COVID in Austin Update (July 11)

Medical

I mentioned yesterday or a couple days ago about the “Your local epidemiologist” that I follow on Facebook. She shared a very interesting study.

The study, published by the Journal of the American Medical Association, looked 143 individuals who were released from the hospital, who now tested negative to see how they were doing ~60 days later. Only 13% had no symptoms. The majority had 3 or more symptoms still (none had fever indicating an active infection). Here’s the results section of the abstract:

Patients were assessed a mean of 60.3 (SD, 13.6) days after onset of the first COVID-19 symptom; at the time of the evaluation, only 18 (12.6%) were completely free of any COVID-19–related symptom, while 32% had 1 or 2 symptoms and 55% had 3 or more. None of the patients had fever or any signs or symptoms of acute illness. Worsened quality of life was observed among 44.1% of patients. The Figure shows that a high proportion of individuals still reported fatigue (53.1%), dyspnea (43.4%), joint pain, (27.3%) and chest pain (21.7%).

This is different than the flu.

Statewide

The Texas Tribune covered more in-depth what I talked about yesterday concerning Governor Abbott’s political struggle needing to act more while getting flack for it.

On the State GOP convention front, the Republican Attorney General’s office through the Solicitor General to support the City of Houston. (It’ll be available after the SCOTX website does the nightly update. See the briefs at the bottom for the eventually-will-work link).

On the topic of Houston, I didn’t see anything particularly notable new. A couple weeks ago, the forecasts suggested that Houston could become the most impacted city—overtaking New York if the trend continued—and there’s a little about that in this Twitter thread.

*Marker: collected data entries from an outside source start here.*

Lemma wp_trfs_lookup dir flags (Q : outcome ksig ptr -> Prop) :
  (forall r m' tr, lookup_end sb (lower_sb si) m dentry plp r m' tr -> Q (finished r m' (h ++ tr))) ->
  wp ok (trfs_lookup dir dentry flags) Q m h.
Proof.
  intros HQ. destruct Hip as [Hd Hfresh Hpar Hlow Hsb Hs]. unfold trfs_lookup.
  apply wp_kdo. intros par [[Hpp Hgp] E]. simpl in E. rewrite Hpar in E. subst par. cbn in Hpp, Hgp.
  eapply wp_get_lower_path; [done|]. rewrite <- app_assoc.
  assert (Hend : forall r m' t, lookup_end sb (lower_sb si) m dentry plp r m'
      (([KEv (dget_parent dentry) parent] ++ get_lower_path_trace pinfo plp) ++ t ++
       [KEv (path_put plp) tt; KEv (dput parent) tt]) ->
    wp ok (trfs_put_lower_path parent plp;; kdo (dput parent);; mret r) Q m'
      ((h ++ [KEv (dget_parent dentry) parent] ++ get_lower_path_trace pinfo plp) ++ t)).
  { intros r m' t Hl. apply wp_put_lower_path. kstep. rewrite <- !app_assoc. apply HQ.
    by rewrite <- !app_assoc in Hl. }
  apply wp_new_dentry_private_data with (w := w); [apply _|done|..].
  { intros c. rewrite decide_True by done. kstep. apply Hend. apply lookup_no_memory; [done..|].
    intros x Hx. unfold takes. simpl. lia. }
  intros c info Hi. rewrite decide_False by lia. kassoc. rewrite wp_bind.
  eapply wp_bind_dentry with (info := info) (p := p) (si := si); [done..| |].
  { split_and!; [done|simpl; apply lookup_insert_eq|done|simpl; apply lookup_insert_eq]. }
  intros r m' tr Hb. rewrite <- (app_assoc (h ++ _)).
  assert (Hwhole : forall t, tame t -> lookup_end sb (lower_sb si) m dentry plp r m'
    (([KEv (dget_parent dentry) parent] ++ get_lower_path_trace pinfo plp) ++
     ((([KEv (kmem_cache_zalloc c) info; KEv (spin_lock_init info) tt] ++ tr) ++ t)) ++
     [KEv (path_put plp) tt; KEv (dput parent) tt])).
  { intros t Ht. by eapply bound_lookup_end. }
  assert (Hr : r = NULL \/ good_ptr r \/ err_ptr r).
  { destruct Hb as [_ _ [?|[? _]] _|lp _ _ Ha _ _ _]; auto. }
  destruct (IS_ERR r) eqn:He.
  { kstep. rewrite <- (app_nil_r (_ ++ tr)). apply Hend, Hwhole. tame. }
  set (d := if decide (r <> NULL) then r else dentry).
  assert (Hgd : good_ptr d).
  { unfold d. case_decide; [|done]. destruct Hr as [?|[?|[? _]]]; [done|done|congruence]. }
  kassoc. apply (wp_ld _ F_d_inode d); [done|]. intros i (_ & _ & Hgi)%(kernel_spec (w := w)).
  assert (Htail : forall t, tame t ->
    wp ok ((pinode ← d_inode parent; plower ← trfs_lower_inode pinode;
            kdo (fsstack_copy_attr_atime pinode plower);; mret r) ≫= fun ret =>
           trfs_put_lower_path parent plp;; kdo (dput parent);; mret ret) Q m'
      ((h ++ [KEv (dget_parent dentry) parent] ++ get_lower_path_trace pinfo plp) ++
       (([KEv (kmem_cache_zalloc c) info; KEv (spin_lock_init info) tt] ++ tr) ++ t))).
  { intros t Ht. kassoc. apply wp_d_inode with (w := w); [apply _|done|done|]. intros Hpi. kassoc.
    apply wp_field_get; [done|]. kstep. kstep. rewrite <- !(app_assoc (h ++ _)), <- !(app_assoc (_ ++ tr)).
    apply Hend, Hwhole. tame. }
  kassoc. apply wp_when. unfold nonzero. case_bool_decide as Hni.
  - destruct Hgi as [?|Hgi]; [done|]. kassoc. apply wp_field_get; [done|]. kstep.
    rewrite <- !(app_assoc (h ++ _)), <- !(app_assoc (_ ++ tr)). apply Htail. tame.
  - rewrite <- (app_assoc (h ++ _)). apply Htail. tame.
Qed.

Down in the Rio Grande Valley, Hidalgo County (Edinburg/McAllen), the 7th most populous county in Texas, is getting hit hard. The San Antonio Express-News covers the story, including 20 deaths and 1,274 cases being reported in a day. As mentioned yesterday, the hospitals down there have requested hospital beds in Austin to send patients.

In terms of cases and deaths, we passed 250,000 total cases with a single-day record new cases for Texas today. 10,351 new cases.

We saw 99 new deaths in the last day. Our positivity rate set a new record at 15.81%.

We set a new record for hospitalizations of 10,083.

Austin

Austin ISD released a video about the current plan for the next school year.

As previously shared, there will be a 100% virtual and a 100% physical option offered. There’s no mention of a hybrid option, so I’m assuming that’s currently off the table coupled with the TEA documentation not explaining how hybrid funding would work.

Some notable things from the videos: School buses that usually hold 60 kids would be limited to 12-14. For teachers who “can’t” teach in-person, they will be augmenting virtual learning. The video didn’t define what “can’t” means—can teachers opt-out or for those who are older or with pre-existing conditions? It wasn’t clear.

On the health front, Austin Public Health, using federal funding, has purchased 1,000 oximeters that they’ll distribute to folks who are recovering at-home from the virus who are at a higher risk to help them self-monitor. One thing we’ve seen are people who seem to be doing okay can quickly go downhill and one indicator that someone appears healthy who won’t be long is their blood-oxygen levels.

On the data front, frankly, it was a pretty good day.

“Only” 318 new cases, continuing the decline from 753 on the 8th. We declined by 3 the number in the hospital to 435. We increased the ICU census by 1, but one less on a ventilator.

The sad news is two more people died in the last day.

With the holiday last weekend, I don’t want to put too much stock of the microtrend of the past couple days. I hope it continues, but in either case, this doesn’t mean anything in terms of being able to loosen up. We were doing okay, then we reopened too early. We can’t do that again.